2) Ernest, franz. Politiker, geb. 24. Dez. 1821 in Paris, gest. 13. Mai 1877, ward 1844 Advokat in Paris und schloß sich früh der republikanischen Partei an, in deren Reihen er gegen das zweite Kaiserreich ankämpfte. 1856 in den Gesetzgebenden Körper gewählt, gehörte er zu der berühmten Gruppe der Fünf und zeichnete sich als glänzender Redner, besonders in Finanzfragen, aus. Im September 1870, unter der Regierung der nationalen Verteidigung, ward er Finanzminister und vom Februar bis Mai 1871 unter Thiers Minister des Innern. Am 31. Okt. 1870 bei der kommunistischen Emeute in Paris rettete P. die Regierung durch seine Geistesgegenwart und Umsicht. 1871–73 war er Gesandter in Brüssel, zugleich bis 1876 Mitglied des linken Zentrums in der Nationalversammlung. Seit 1876 war P. Mitglied des Senats. Seine »Discours parlementaires« erschienen in 4 Bänden (Par. 1882–90).

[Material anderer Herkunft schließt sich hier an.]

(* ===== verification/MirrorVideoStream.v ===== *)
(** * The stream of mirrored video can be decoded

    What each operation does, and what the callback gets over any run. *)

From S2P Require Import Prelude Buffers MirrorAudio MirrorVideo.

Definition unit_key (nals : list (list Z)) : bool := existsb is_idr nals.

(** A keyframe starts with the parameter sets. *)
Definition unit_bytes (config : list Z) (nals : list (list Z)) : list Z :=
  (if unit_key nals then config else []) ++ annexb nals.

(** The reasons to drop a valid unit: no configuration, a time stamp that goes back, or
    a keyframe that is waited for. *)
Definition drops (video : AirPlayMirrorVideo) (nals : list (list Z)) (timestamp : Z) : bool :=
  bool_decide (video_config video = []) || (has_last_timestamp video && (timestamp <? last_timestamp video)) ||
  (waiting_for_keyframe video && negb (unit_key nals)).

Definition unit_of (video : AirPlayMirrorVideo) (nals : list (list Z)) (timestamp : Z) : AirPlayMirrorAccessUnit :=
  mkUnit (unit_bytes (video_config video) nals) timestamp (config_generation video) (unit_key nals).

Lemma size_unit_bytes config nals :
  size (unit_bytes config nals) = size (if unit_key nals then config else []) + size (lengthed nals).
Proof. unfold unit_bytes. by rewrite size_app, size_annexb. Qed.

Lemma process_unit_spec alloc video payload timestamp :
  Forall is_byte payload ->
  (forall nals, access_unit_of nals payload ->
     let bytes := unit_bytes (video_config video) nals in
     airplay_mirror_video_process_access_unit alloc video payload timestamp = Done
       (if drops video nals timestamp then
          (AIRPLAY_MIRROR_VIDEO_DROPPED, { video with access_units_dropped ::= inc }, None)
        else if AIRPLAY_MIRROR_VIDEO_MAX_ACCESS_UNIT <? size bytes then
          (AIRPLAY_MIRROR_VIDEO_INVALID, { video with access_units_invalid ::= inc }, None)
        else if negb (alloc (size bytes)) then
          (AIRPLAY_MIRROR_VIDEO_NO_MEMORY, { video with access_units_no_memory ::= inc }, None)
        else
          (AIRPLAY_MIRROR_VIDEO_OK,
           { video with waiting_for_keyframe := false; has_last_timestamp := true; last_timestamp := timestamp;
                        access_units_ok ::= inc; access_unit_bytes ::= (fun n => u64 (n + size bytes));
                        keyframes ::= (if unit_key nals then inc else id) },
           Some (unit_of video nals timestamp)))) /\
  ((forall nals, ~ access_unit_of nals payload) ->
     airplay_mirror_video_process_access_unit alloc video payload timestamp =
       Done (AIRPLAY_MIRROR_VIDEO_INVALID, { video with access_units_invalid ::= inc }, None)).
Proof.
  intros Hb. split.
  - intros nals Hu. cbv zeta. pose proof Hu as (_ & Hok & Hp & Hmax). unfold airplay_mirror_video_process_access_unit.
    rewrite (inspect_accepts nals payload Hu). fold (unit_key nals). change (bool_decide _ || _ || _) with (drops video nals timestamp).
    destruct (drops video nals timestamp); [done|]. cbv zeta.
    rewrite size_unit_bytes, <- Hp. set (prefix := if unit_key nals then video_config video else []).
    assert (Hc : (AIRPLAY_MIRROR_VIDEO_MAX_ACCESS_UNIT - size prefix <? size payload) =
                 (AIRPLAY_MIRROR_VIDEO_MAX_ACCESS_UNIT <? size prefix + size payload)).
    { destruct (Z.ltb_spec (AIRPLAY_MIRROR_VIDEO_MAX_ACCESS_UNIT - size prefix) (size payload)),
        (Z.ltb_spec AIRPLAY_MIRROR_VIDEO_MAX_ACCESS_UNIT (size prefix + size payload)); lia. }
    rewrite Hc. destruct (AIRPLAY_MIRROR_VIDEO_MAX_ACCESS_UNIT <? size prefix + size payload); [done|].
    destruct (negb (alloc (size prefix + size payload))); [done|].
    rewrite put_done by (change (size (@nil Z)) with 0; pose proof (size_nonneg payload); lia). cbn [mbind outcome_bind app].
    pose proof (write_units nals [] (S (length payload)) (size prefix + size payload) prefix Hok) as Hw.
    cbn [app length] in Hw. rewrite <- Hp in Hw. rewrite Hw; [|lia|rewrite Hp; pose proof (lengthed_length nals); lia|lia].
    cbn [mbind outcome_bind]. rewrite size_app, size_annexb, <- Hp. unfold unit_of, unit_bytes. fold prefix.
    subst prefix. by destruct (unit_key nals).
  - intros Hno. unfold airplay_mirror_video_process_access_unit. by rewrite inspect_refuses.
Qed.

Lemma process_config_spec video avcc timestamp : Forall is_byte avcc ->
  (exists sps pps, size avcc <= AIRPLAY_MIRROR_VIDEO_MAX_CONFIG /\ config_of sps pps avcc /\
     airplay_mirror_video_process_config video avcc timestamp = Done (AIRPLAY_MIRROR_VIDEO_OK,
       let parsed := annexb sps ++ annexb pps in
       let generation := u32 (config_generation video + 1) in
       let video :=
         if bool_decide (parsed = video_config video) then video
         else { video with video_config := parsed;
                           config_generation := if generation =? 0 then u32 (generation + 1) else generation;
                           waiting_for_keyframe := true } in
       { video with config_timestamp := timestamp; config_ok ::= inc })) \/
  airplay_mirror_video_process_config video avcc timestamp = Done (AIRPLAY_MIRROR_VIDEO_INVALID, { video with config_failures ::= inc }).
Proof.
  intros Hb. unfold airplay_mirror_video_process_config.
  destruct (Z.ltb_spec AIRPLAY_MIRROR_VIDEO_MAX_CONFIG (size avcc)) as [|Hs]; [by right|].
  destruct (parse_total avcc Hb) as [(sps & pps & Hc)|Hr]; [left; exists sps, pps|right; by rewrite Hr].
  by rewrite (parse_config sps pps avcc Hc).
Qed.

Lemma annexb_nonempty nals : nals <> [] -> annexb nals <> [].
Proof. by destruct nals. Qed.

(** ** A run *)

Inductive video_op :=
  | Op_config (avcc : list Z) (timestamp : Z)
  | Op_unit (alloc : Z -> bool) (payload : list Z) (timestamp : Z)
  | Op_reset.

Definition video_op_bytes (op : video_op) : list Z :=
  match op with Op_config avcc _ => avcc | Op_unit _ payload _ => payload | Op_reset => [] end.

Definition video_step (video : AirPlayMirrorVideo) (op : video_op) : outcome (AirPlayMirrorVideo * list AirPlayMirrorAccessUnit) :=
  match op with
  | Op_config avcc timestamp =>
      '(_, video) ← airplay_mirror_video_process_config video avcc timestamp; Done (video, [])
  | Op_unit alloc payload timestamp =>
      '(_, video, delivered) ← airplay_mirror_video_process_access_unit alloc video payload timestamp;
      Done (video, match delivered with Some u => [u] | None => [] end)
  | Op_reset => Done (airplay_mirror_video_reset video, [])
  end.

Fixpoint video_run (video : AirPlayMirrorVideo) (ops : list video_op) : outcome (AirPlayMirrorVideo * list AirPlayMirrorAccessUnit) :=
  match ops with
  | [] => Done (video, [])
  | op :: ops' =>
      '(video, units) ← video_step video op;
      '(video, units') ← video_run video ops';
      Done (video, units ++ units')
  end.

(** A unit that is no keyframe follows one of the same configuration that is no later. *)
Fixpoint decodable (before : option (Z * Z)) (units : list AirPlayMirrorAccessUnit) : Prop :=
  match units with
  | [] => True
  | u :: units' =>
      (unit_keyframe u = true \/
       exists timestamp, before = Some (unit_config_generation u, timestamp) /\ timestamp <= unit_timestamp u) /\
      decodable (Some (unit_config_generation u, unit_timestamp u)) units'
  end.

Fixpoint last_unit (before : option (Z * Z)) (units : list AirPlayMirrorAccessUnit) : option (Z * Z) :=
  match units with
  | [] => before
  | u :: units' => last_unit (Some (unit_config_generation u, unit_timestamp u)) units'
  end.

(** The Annex B form of the parameter sets of a configuration of [ops]. *)
Definition configured (ops : list video_op) (config : list Z) : Prop :=
  exists avcc timestamp sps pps, Op_config avcc timestamp ∈ ops /\ config_of sps pps avcc /\ config = annexb sps ++ annexb pps.

(** What a delivered unit is made of. *)
Definition made_of (ops : list video_op) (u : AirPlayMirrorAccessUnit) : Prop :=
  exists alloc payload nals config,
    Op_unit alloc payload (unit_timestamp u) ∈ ops /\ access_unit_of nals payload /\ configured ops config /\
    unit_keyframe u = unit_key nals /\ unit_data u = unit_bytes config nals /\
    size (unit_data u) <= AIRPLAY_MIRROR_VIDEO_MAX_ACCESS_UNIT /\ unit_config_generation u <> 0.

Record video_ok (ops : list video_op) (before : option (Z * Z)) (video : AirPlayMirrorVideo) : Prop := {
  video_configured : video_config video <> [] -> configured ops (video_config video) /\ config_generation video <> 0;
  video_waiting : waiting_for_keyframe video = false ->
    has_last_timestamp video = true /\ before = Some (config_generation video, last_timestamp video)
}.

Lemma unit_grammar payload : Forall is_byte payload ->
  (exists nals, access_unit_of nals payload) \/ (forall nals, ~ access_unit_of nals payload).
Proof.
  intros Hb. destruct (Z.eqb_spec (size payload) 0) as [H0|H0].
  { right. intros nals (Hne & _ & -> & _). destruct nals as [|nal nals]; [done|]. cbn [lengthed] in H0.
    rewrite !size_app, size_be32 in H0. pose proof (size_nonneg nal). pose proof (size_nonneg (lengthed nals)). lia. }
  destruct (Z.leb_spec (size payload) AIRPLAY_MIRROR_VIDEO_MAX_ACCESS_UNIT) as [Hmax|Hmax].
  2: { right. intros nals (_ & _ & _ & H). lia. }
  destruct (inspect_total (S (length payload)) [] payload false Hb) as [(nals & Hok & Heq)|Hr]; [done|lia|left|right].
  - exists nals. split; [|done]. intros ->. by rewrite Heq in H0.
  - intros nals Hu. pose proof (inspect_accepts nals payload Hu) as Ha. unfold inspect_access_unit in Ha.
    rewrite (proj2 (Z.eqb_neq _ _)), (proj2 (Z.ltb_ge _ _)) in Ha by lia. cbn [orb negb ensure mbind outcome_bind] in Ha.
    change (S (length payload)) with (S (length payload)) in Hr. cbn [app length] in Hr. change (size []) with 0 in Hr. congruence.
Qed.

Lemma video_step_ok ops before video op :
  video_ok ops before video -> op ∈ ops -> Forall is_byte (video_op_bytes op) ->
  exists video' units, video_step video op = Done (video', units) /\
    video_ok ops (last_unit before units) video' /\ decodable before units /\ Forall (made_of ops) units.
Proof.
  intros [Hc Hw] Hop Hb. destruct op as [avcc ts|alloc payload ts|]; cbn [video_step video_op_bytes] in *.
  - destruct (process_config_spec video avcc ts Hb) as [(sps & pps & Hs & Hcfg & E)|E]; rewrite E; cbn [mbind outcome_bind].
    + eexists _, []. split; [done|]. split; [|done]. cbv zeta. destruct (bool_decide_reflect (annexb sps ++ annexb pps = video_config video)) as [He|He].
      * constructor; cbn; [exact Hc|exact Hw].
      * constructor; cbn; [|done]. intros _. split; [by exists avcc, ts, sps, pps|].
        destruct (Z.eqb_spec (u32 (config_generation video + 1)) 0) as [->|Hn]; [done|exact Hn].
    + eexists _, []. split; [done|]. split; [|done]. constructor; cbn; [exact Hc|exact Hw].
  - assert (Hskip : forall video', video_config video' = video_config video -> config_generation video' = config_generation video ->
      has_last_timestamp video' = has_last_timestamp video -> last_timestamp video' = last_timestamp video ->
      waiting_for_keyframe video' = waiting_for_keyframe video ->
      video_ok ops (last_unit before []) video' /\ decodable before [] /\ Forall (made_of ops) []).
    { intros video' E1 E2 E3 E4 E5. split; [|done]. constructor; cbn; rewrite ?E1, ?E2, ?E3, ?E4, ?E5; done. }
    destruct (process_unit_spec alloc video payload ts Hb) as [Hacc Hrej].
    destruct (unit_grammar payload Hb) as [[nals Hu]|Hno].
    2: { rewrite (Hrej Hno). eexists _, []. split; [done|]. by apply Hskip. }
    rewrite (Hacc nals Hu). destruct (drops video nals ts) eqn:Hd; [eexists _, []; split; [done|]; by apply Hskip|].
    destruct (Z.ltb_spec AIRPLAY_MIRROR_VIDEO_MAX_ACCESS_UNIT (size (unit_bytes (video_config video) nals))) as [|Hsz];
      [eexists _, []; split; [done|]; by apply Hskip|].
    destruct (negb (alloc _)); [eexists _, []; split; [done|]; by apply Hskip|].
    unfold drops in Hd. apply orb_false_iff in Hd as [Hd Hd3]. apply orb_false_iff in Hd as [Hd1 Hd2].
    apply bool_decide_eq_false in Hd1. destruct (Hc Hd1) as [Hcfg Hgen].
    eexists _, [unit_of video nals ts]. split; [done|]. split; [|split].
    + constructor; cbn; [done|]. done.
    + cbn. split; [|done]. destruct (unit_key nals); [by left|right]. destruct (waiting_for_keyframe video); [done|].
      destruct (Hw eq_refl) as [Hl ->]. exists (last_timestamp video). split; [done|]. rewrite Hl in Hd2. cbn in Hd2.
      by apply Z.ltb_ge in Hd2.
    + constructor; [|done]. by exists alloc, payload, nals, (video_config video).
  - eexists _, []. split; [done|]. split; [|done]. constructor; cbn; [exact Hc|done].
Qed.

3) Edmond, belg. Schriftsteller und Rechtsgelehrter, geb. 1836 in Brüssel, erwarb sich rasch den Ruf des ersten Advokaten seines Landes, veröffentlichte zahlreiche juristische Werke und wurde ebenso ein Förderer der modernen Richtung in Kunst und Literatur. In der Politik huldigte er den fortschrittlichsten Ideen und wurde nach wiederholten Versuchen 1895 zum Senator des Hennegaus gewählt. Als Dichter trat er erst 1879 mit »Réveries d'un Stagiaire« hervor, denen er die ausgezeichneten Prosaskizzen »La Forge Roussel, scènes de la vie judiciaire« (1881), »Mon Oncle le jurisconsulte« (1884) und andre Werke folgen ließ. 1883 gründete er die führende Zeitschrift »L'Art moderne«. Endlich wandte sich P. auch der Bühne zu und ließ in Brüssel das antisemitische Tendenzstück »Jéricho« (1903), die politische Satire »L'Ambidextre« (1904) und das historische Drama »Charles le Téméraire« (1905) ausführen. Seine zahlreichen juristischen Werke, meist in Gemeinschaft mit andern verfaßt, genießen zum Teil hohes Ansehen, so der »Traité des brevets d'invention, etc.« (Brüss. 1866); »Traité usuel de l'indemnité due á l'exproprié, etc.« (1867); »Manuel uratique de la profession d'avocaten Belgique« (1869); »Traité général de l'expropriation, etc.« (1875); »Pandectes belges, etc.« (1878 ff., eine großangelegte juristische Enzyklopädie, bisher 66 Bde.); »Code général des brevets d'invention, etc.« (2. Aufl. 1886); »Bibliographie générale et raisonnée du droit belge, etc.« (1882–90); »Le droit pur. Encyclopédie, etc.« (4. Aufl., Brüss. 1901) u. a. Neuere Schriften von ihm sind: »Synthèse de l'antisémitisme« (1892), »Comment on devient socialiste« (1895), »L'Aryano-Sémitisme« (1899), die Reiseschilderungen: »El Moghreb al Aksa, une mission belge an Maroc« (1889, neue Ausg. 1893), »En Congolie« (1896) u.a.
4) Emile, Mathematiker, geb. 24. Juli 1856 in Paris, besuchte seit 1874 die École Normale supérieure und wurde 1877 Maître de conférences an der Fakultät in Paris, 1879 an der in Toulouse, 1886 Professor der Mathematik an der Normalschule und an der Sorbonne. Seine wichtigsten Arbeiten beziehen sich auf Differentialgleichungen und Funktionentheorie. Sehr reichhaltig ist sein »Traité d'analyse« (Par. 1891–96, 3 Bde.).